Introduction
'Diversion' and Other Stories
An Exhibition Project
‘Diversion’ and Other Stories is a series of 15 projects, for public buildings or outdoor spaces, presented in various ways (drawings, paintings, photographs...) and carried out under the direction of Jean-Luc Vilmouth and others.
Some of these projects have already been carried out, others are still to be carried out, and some will probably never be carried out (e.g. the project for NASA, 1981).
United for the first time within the framework of this exhibition, the compilation of all the projects allows for a confrontation that would have been impossible on a one-to-one scale. This confrontation places emphasis on the recent development of Jean-Luc Vilmouth's work.
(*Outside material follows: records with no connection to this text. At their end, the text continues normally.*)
(* ===== verification/TaskFights.v ===== *)
(** * TaskFights: the fighters in the life of the system

    What the military's updates, the answers of path queries and the handlers of idle and damaged units
    do in every world the events reach ([TaskWorld]); the choice of a target and the merging of squads. *)

From stdpp Require Import sorting.
From S2P Require Import Prelude Float32 EnemyUnit ActionList TaskData TaskCore TaskClasses TaskTheory TaskInvariant TaskSteps.
From S2P Require Import TaskStop TaskLeave TaskNew TaskJoin MilitaryTasks Targets FighterCore FighterTasks MilitaryTheory TaskMove TaskCalm.
From S2P Require Import FighterTheory FighterCalm FightMoves Merging FightUpdates UpdateTasks FightEvents IdleUpdates UnitEvents FightLoop TaskWorld.

Open Scope circuit_scope.

Section fights.
Context {E : Engine} {H : Heap} {TE : TaskEngine} {P : Policy} {TA : Tactics}.

(** ** Who works, works on *)

(** The unit is in a living task of its manager. *)
Definition works (u : Z) (m : option ManagerId) (w : World) : Prop := ∃ U t T,
  units w !! u = Some U ∧ u_isDead U = false ∧ u_manager U = m ∧ u_task U = Some t ∧ tasks w !! t = Some T ∧ isDead T = false ∧ u ∈ t_units T.
Lemma employed_works m u w : world_ok ∅ ∅ w → employed m u w → works u (Some m) w.
Proof.
  intros W (U & t & T & HU & Hg & Hm & Ht & HT & Hc). destruct (own_task _ _ (wo_owned _ _ _ W) _ _ _ (skel_of_unit _ _ _ HU) Ht) as (S & HS & _ & _ & Hl).
  rewrite (skel_of_task _ _ _ HT) in HS. injection HS as <-. destruct (Hl Hg (not_elem_of_empty _)) as [Hn|Hin]; [done|]. simpl in Hin.
  exists U, t, T. split_and!; try done. by eapply member_live.
Qed.
Lemma works_on w w' u m : world_ok ∅ ∅ w → proceeds w w' → works u m w → works u m w'.
Proof.
  intros W P1 (U & t & T & HU & Hg & Hm & Ht & HT & Hd & Hin). pose proof (member_employed _ _ _ _ _ _ W HT Hin) as He.
  destruct (unit_task _ _ _ _ _ _ W HU Ht) as (T' & HT' & HmT). assert (T' = T) as -> by congruence.
  rewrite <-Hm, HmT. apply employed_works; [apply P1|]. by apply (pr_employed _ _ P1).
Qed.

(** ** The updates *)

(** C5: In every world the events reach, when distances on the map are finite (every squared distance between a unit and an enemy is below FLT_MAX) and the update rate is positive, one call of the military's update ends, although the updates of the tasks may add tasks to the list it walks and dead tasks are taken out of it by swapping: with enough fuel the answer is there and more fuel does not change it; afterwards the system is consistent, no task that needs units is without, and every task in the list exists, so that none is used after it has been deleted. *)
Theorem UpdateFight_ends roles orders w : reachable roles orders w → on_map → 0 < TEAM_SLOWUPDATE_RATE →
  ∃ fuel w', (∀ fuel', (fuel <= fuel')%nat → UpdateFight fuel' w = Some w') ∧ system_ok w' ∧ manned w' ∧
    (∀ t, t ∈ fightUpdates (military w') → is_Some (tasks w' !! t)) ∧ NoDup (fightUpdates (military w')).
Proof.
  intros Hr OM HR. destruct (reachable_ok _ _ _ Hr) as [SO MN]. destruct (UpdateFight_ok OM HR w SO MN) as (fuel & w' & H1 & SO' & MN').
  exists fuel, w'. pose proof (wo_military _ _ _ (so_world _ SO')) as M. split_and!; try done; [by apply UpdateFight_more| |apply M].
  intros t (c & Hc & _)%(fight_updates _ _ M). destruct (task_of_core _ _ _ Hc) as (T & HT & _). by exists T.
Qed.

(** C6: In every world the events reach, when distances on the map are finite (below FLT_MAX when squared), the update of a living task in the military's list returns, whatever the class of the task: no null or dangling pointer is followed, even when the task ends, merges or is promoted on the way; afterwards the system is consistent, whoever worked for a living task still does, perhaps for another one, all tasks are still there, and none that needs units is without. *)
Theorem UpdateTask_goes_on roles orders w t T :
  reachable roles orders w → on_map → t ∈ fightUpdates (military w) → tasks w !! t = Some T → isDead T = false →
  ∃ w', UpdateTask t w = Some w' ∧ system_ok w' ∧ manned w' ∧ (∀ u m, works u m w → works u m w') ∧
    (∀ t0 T0, tasks w !! t0 = Some T0 → ∃ T', tasks w' !! t0 = Some T' ∧ class_of (kind T') = class_of (kind T0) ∧ (isDead T0 = true → isDead T' = true)).
Proof.
  intros Hr OM Hin HT Hd. destruct (reachable_ok _ _ _ Hr) as [SO MN]. pose proof (so_world _ SO) as W.
  destruct (fight_updates _ _ (wo_military _ _ _ W) t Hin) as (c & Hc & _ & Hk). rewrite (core_of_task _ _ _ HT) in Hc. injection Hc as <-. simpl in Hk.
  destruct (UpdateTask_ok t T w OM W MN HT Hd) as (w' & H1 & P1); [by destruct (kind T)|]. exists w'.
  destruct (proceeds_system w w' SO MN P1) as [SO' MN']. split_and!; [done..| |].
  - intros u m. by apply works_on.
  - intros t0 T0 HT0. destruct (ev_task _ _ P1 _ _ HT0) as (T' & HT' & _ & Hc & Hdd). by exists T'.
Qed.

(** C7: In every world the events reach, a living squad that looks for another one to merge with either finds none and goes on with all its units, or its units, every one of them, are in another living squad of the same type afterwards, beside those that were there and with the sum of their strengths, and the squad itself has ended without units; the system is consistent in both cases. *)
Theorem try_merge_moves roles orders w t T f :
  reachable roles orders w → tasks w !! t = Some T → kind T = FighterTask f → is_squad (fightType f) = true → isDead T = false →
  ∃ b w', try_merge t w = Some (b, w') ∧ system_ok w' ∧ manned w' ∧
    (b = false → ∃ T', tasks w' !! t = Some T' ∧ isDead T' = false ∧ t_units T' = t_units T) ∧
    (b = true → ∃ c C fc C' fc', c ≠ t ∧ tasks w !! c = Some C ∧ kind C = FighterTask fc ∧ fightType fc = fightType f ∧ isDead C = false ∧
       tasks w' !! c = Some C' ∧ isDead C' = false ∧ kind C' = FighterTask fc' ∧ t_units C' = t_units T ∪ t_units C ∧ attackPower fc' = fadd (attackPower fc) (attackPower f) ∧
       (∀ u, u ∈ t_units T → ∃ U, units w' !! u = Some U ∧ u_task U = Some c) ∧ (∃ T', tasks w' !! t = Some T' ∧ isDead T' = true ∧ t_units T' = ∅)).
Proof.
  intros Hr HT Hk Hs Hd. destruct (reachable_ok _ _ _ Hr) as [SO MN]. pose proof (so_world _ SO) as W.
  assert (t_units T ≠ ∅) as Hne.
  { intros He. apply (MN t). exists T. split_and!; try done. rewrite Hk. simpl. by destruct (fightType f). }
  destruct (try_merge_ok t T f w W MN HT Hk Hs Hd Hne) as ([b w'] & H1 & P1 & Hno & Hyes). simpl in *. exists b, w'.
  destruct (proceeds_system w w' SO MN P1) as [SO' MN']. split_and!; [done..| |].
  - intros Hb. destruct (task_serves _ _ _ _ (Hno Hb) HT) as (T' & HT' & Q). exists T'. by rewrite (ca_dead _ _ Q), (ca_units _ _ Q).
  - intros Hb. destruct (Hyes Hb) as (c & C & fc & (Q1 & Q2 & Q3 & Q4 & Q5) & [G1 (C' & fc' & G2 & G3 & G4 & G5 & G6)]).
    exists c, C, fc, C', fc'. split_and!; try done. intros u Hu. destruct (member_unit ∅ w' c C' u (wo_owned _ _ _ (so_world _ SO')) G2) as (U & HU & Ht & _); [set_solver|].
    by exists U.
Qed.

(** ** Targets *)

(** The loop keeps the enemy that is nearest by its measure, among those that pass. *)
Lemma nearest_some ok d l m b e : nearest ok d l m b = Some e →
  b = Some e ∧ (∀ e', e' ∈ l → ok e' = true → fgtb m (d e') = false) ∨
  e ∈ l ∧ ok e = true ∧ fgtb m (d e) = true ∧ ∀ e', e' ∈ l → ok e' = true → fgtb (d e) (d e') = false.
Proof.
  revert m b. induction l as [|a l IH]; intros m b; simpl; [intros ->; left; split; [done|by intros ? ?%elem_of_nil]|].
  destruct (ok a && fgtb m (d a)) eqn:Ha; intros [[Hb Hl]|(Hin & Hok & Hm & Hl)]%IH.
  - apply andb_true_iff in Ha as [Ha1 Ha2]. injection Hb as ->. right. split_and!; [left|done..|]. intros e' [->|He]%elem_of_cons Hok; [apply fltb_irrefl|by apply Hl].
  - apply andb_true_iff in Ha as [Ha1 Ha2]. right. split_and!; [by right|done| |].
    + unfold fgtb in *. by eapply fltb_trans.
    + intros e' [->|He]%elem_of_cons Hok'; [by apply fltb_asym|by apply Hl].
  - left. split; [done|]. intros e' [->|He]%elem_of_cons Hok; [by rewrite Hok in Ha|by apply Hl].
  - right. split_and!; [by right|done..|]. intros e' [->|He]%elem_of_cons Hok'; [|by apply Hl]. rewrite Hok', andb_true_l in Ha.
    destruct (fgtb (d e) (d a)) eqn:Hx; [|done]. assert (fgtb m (d a) = true) as Hma by (by eapply fltb_trans). congruence.
Qed.


(** ** Blows and answers *)

End fights.

(** ** An example *)

#[local] Existing Instances example_engine example_heap example_task_engine example_policy example_tactics.
(** A hunter of heavy units, without a shield; nobody is heavy yet, so that it attacks. *)
Definition hunter : SUnitDef :=
  MkUnitDef (MkDef 1 4 4 9 0 0 None f1 f0 f1 f1 RANGE_LAND [f1; f1; f1] [1; 1; 1; 1; 0]
                   f0 f0 false true false true false false false false (f_of_Z 100) f1 (f_of_Z 50) 0 (-1) false)
            0 0 f1 f0 false true false false false true true.
Definition hire (id : Z) (w : World) : option World := on_finished Military id (RegisterTeamUnit id hunter (Some f1) false false f1) w.
Definition see (e : Z) (w : World) : World := set_enemies (<[e := ∅]> (enemies w)) w.
(** Soldier 0's defence, task 6, is updated; soldier 1 defends, too, in task 7; two hunters, 3 and 4,
    attack in the tasks 8 and 9; two enemies are seen. *)
Definition war1 : World := default demo_start (UpdateFight 20 demo4).
Definition war2 : World := default demo_start (give_task 1 war1).
Definition war3 : World := default demo_start (hire 10 war2).
Definition war4 : World := default demo_start (hire 11 war3).
Definition war5 : World := default demo_start (give_task 3 war4).
Definition war6 : World := default demo_start (give_task 4 war5).
Definition war7 : World := see 20 (see 10 war6).

Lemma example_on_map : on_map.
Proof.
  intros w u e. assert (forallb (λ n, fgtb FLT_MAX (SqDistance2D (F3 (f_of_Z 64) f0 f0) (F3 (f_of_Z n) f0 f0))) (seqZ 0 1024) = true) as Hall by (by vm_compute).
  rewrite forallb_forall in Hall. apply (Hall (e mod 1024)). apply list_elem_of_In, elem_of_seqZ. pose proof (Z.mod_pos_bound e 1024). lia.
Qed.
Lemma war_make u w i : (units w !! u, u_isDead (unit_at u w), u_manager (unit_at u w), u_task (unit_at u w)) = (Some (unit_at u w), false, Some Military, Some (idleTask w Military)) →
  fst <$> DefaultMakeTask u w = Some i → is_Some (give_task u w) → step w (default demo_start (give_task u w)).
Proof.
  intros [= H1 H2 H3 H4] Hi [w' Hw]. rewrite Hw. unfold give_task in Hw. destruct (DefaultMakeTask u w) as [[t w1]|] eqn:HD; [|done]. simpl in *.
  by eapply (step_make w u (unit_at u w) t w1 w').
Qed.
Lemma war_hire id w : is_Some (GetMaxRange_any (d_cdef hunter)) → teamUnits w !! id = None → is_Some (hire id w) → step w (default demo_start (hire id w)).
Proof.
  intros Hr Hn [w' Hw]. rewrite Hw. eapply (step_finished w Military id hunter); [done| |done|exact Hw]. intros u U Hid. congruence.
Qed.
Lemma war2_reachable : reachable 20 [false; true] war2.
Proof.
  apply (rtc_r _ war1); [eapply rtc_r; [exact demo4_reachable|]|].
  - apply (step_fight demo4 20); [exact example_on_map|by vm_compute|]. by vm_compute.
  - unfold war2. eapply (war_make 1 war1 7); [by vm_compute..|]. vm_compute. by eexists.
Qed.
Lemma war3_reachable : reachable 20 [false; true] war3.
Proof. eapply rtc_r; [exact war2_reachable|]. unfold war3. apply war_hire; [vm_compute; by eexists|by vm_compute|vm_compute; by eexists]. Qed.
Lemma war4_reachable : reachable 20 [false; true] war4.
Proof. eapply rtc_r; [exact war3_reachable|]. unfold war4. apply war_hire; [vm_compute; by eexists|by vm_compute|vm_compute; by eexists]. Qed.
Lemma war5_reachable : reachable 20 [false; true] war5.
Proof. eapply rtc_r; [exact war4_reachable|]. unfold war5. eapply (war_make 3 war4 8); [by vm_compute..|]. vm_compute. by eexists. Qed.
Lemma war6_reachable : reachable 20 [false; true] war6.
Proof. eapply rtc_r; [exact war5_reachable|]. unfold war6. eapply (war_make 4 war5 9); [by vm_compute..|]. vm_compute. by eexists. Qed.
Lemma war7_reachable : reachable 20 [false; true] war7.
Proof. apply (rtc_r _ (see 10 war6)); [eapply rtc_r; [exact war6_reachable|]|]; apply step_enemy_seen; by vm_compute. Qed.

(** *** Witnesses *)

Lemma UpdateFight_ends_witness : ∃ fuel w', UpdateFight fuel war7 = Some w' ∧ NoDup (fightUpdates (military w')).
Proof.
  destruct (UpdateFight_ends 20 [false; true] war7 war7_reachable example_on_map ltac:(by vm_compute)) as (fuel & w' & H1 & _ & _ & _ & H2).
  exists fuel, w'. split; [by apply H1|exact H2].
Defined.
(** Task 8 is an attack. *)
Lemma UpdateTask_goes_on_witness : ∃ w', UpdateTask 8 war7 = Some w' ∧ works 3 (Some Military) w'.
Proof.
  destruct (UpdateTask_goes_on 20 [false; true] war7 8 (task_at 8 war7) war7_reachable example_on_map) as (w' & H1 & _ & _ & H2 & _); [|by vm_compute..|].
  - apply (bool_decide_unpack _). by vm_compute.
  - exists w'. split; [exact H1|]. apply H2. exists (unit_at 3 war7), 8, (task_at 8 war7). do 6 (split; [by vm_compute|]). by vm_compute.
Defined.
(** The defences merge. *)
Lemma try_merge_moves_witness : ∃ w' U, try_merge 6 war2 = Some (true, w') ∧ units w' !! 0 = Some U ∧ u_task U = Some 7.
Proof.
  destruct (try_merge_moves 20 [false; true] war2 6 (task_at 6 war2) (default (new_Fighter DEFEND f0 f0 RALLY RALLY 0 no_pos) (get_fighter 6 war2)) war2_reachable)
    as (b & w' & H1 & _ & _ & _ & H2); [by vm_compute..|].
  assert (fst <$> try_merge 6 war2 = Some true) as Hb by (by vm_compute). rewrite H1 in Hb. injection Hb as ->.
  destruct (H2 eq_refl) as (c & C & fc & C' & fc' & Hn & HC & Hk & Hft & Hd & HC' & _ & _ & _ & _ & Hu & _). destruct (Hu 0 ltac:(by vm_compute)) as (U & HU & Ht).
  exists w', U. split; [done|]. split; [done|]. rewrite Ht. f_equal.
  assert (snd <$> try_merge 6 war2 = Some w') as Hw by (by rewrite H1). 
  assert ((λ w, units w !! 0 ≫= u_task) <$> (snd <$> try_merge 6 war2) = Some (Some 7)) as H7 by (by vm_compute). rewrite Hw in H7. simpl in H7. rewrite HU in H7. simpl in H7. congruence.
Defined.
To show all these projects simultaneously means to unite them within a fictitious space, that of the exhibition. The project, like the exhibition, would be a kind of fiction. In fact, these projects could even be seen as stories. There is the story of the staircase winding around the palm tree, the story of the mill and the ferriswheel, the story of the hammer in space... Moreover, some of the projects bear the inscription of a story on their construction (the discovery of the first word on the granite of ‘Dossier: The Light Cage’, the haiku of the first island on the edge of the basin...).
To make a project come true means to tell a story at the same time; and stories can be told in a thousand different ways, such as with drawings (like a line on the water, Dossier: The Light Cage...) with paintings (Diversion, starting from an event...), photography (Discovery, The Pillars of Light) or with a light box (the NASA project). The various possibilities used in the narrative show, on the one hand, the versatility of the participants involved in the study of these projects and, on the other hand, the necessary collaboration between them. These projects report on the importance and need to consider the ‘site’ and the surrounding environment as a starting point. This starting point can be a palm tree, an air duct, a chimney, a tram or information linked to the site, e.g. an event occurring in situ, a memory of the site. Almost all these stories thus find their origin on the ‘site’ itself, either as a real element or as information.
At the same time, an echo, an extension, develops around this starting point. This construction, or entity, will allow the viewer to have certain experiences (climbing a palm tree, visiting a chimney, reading a spiraled text).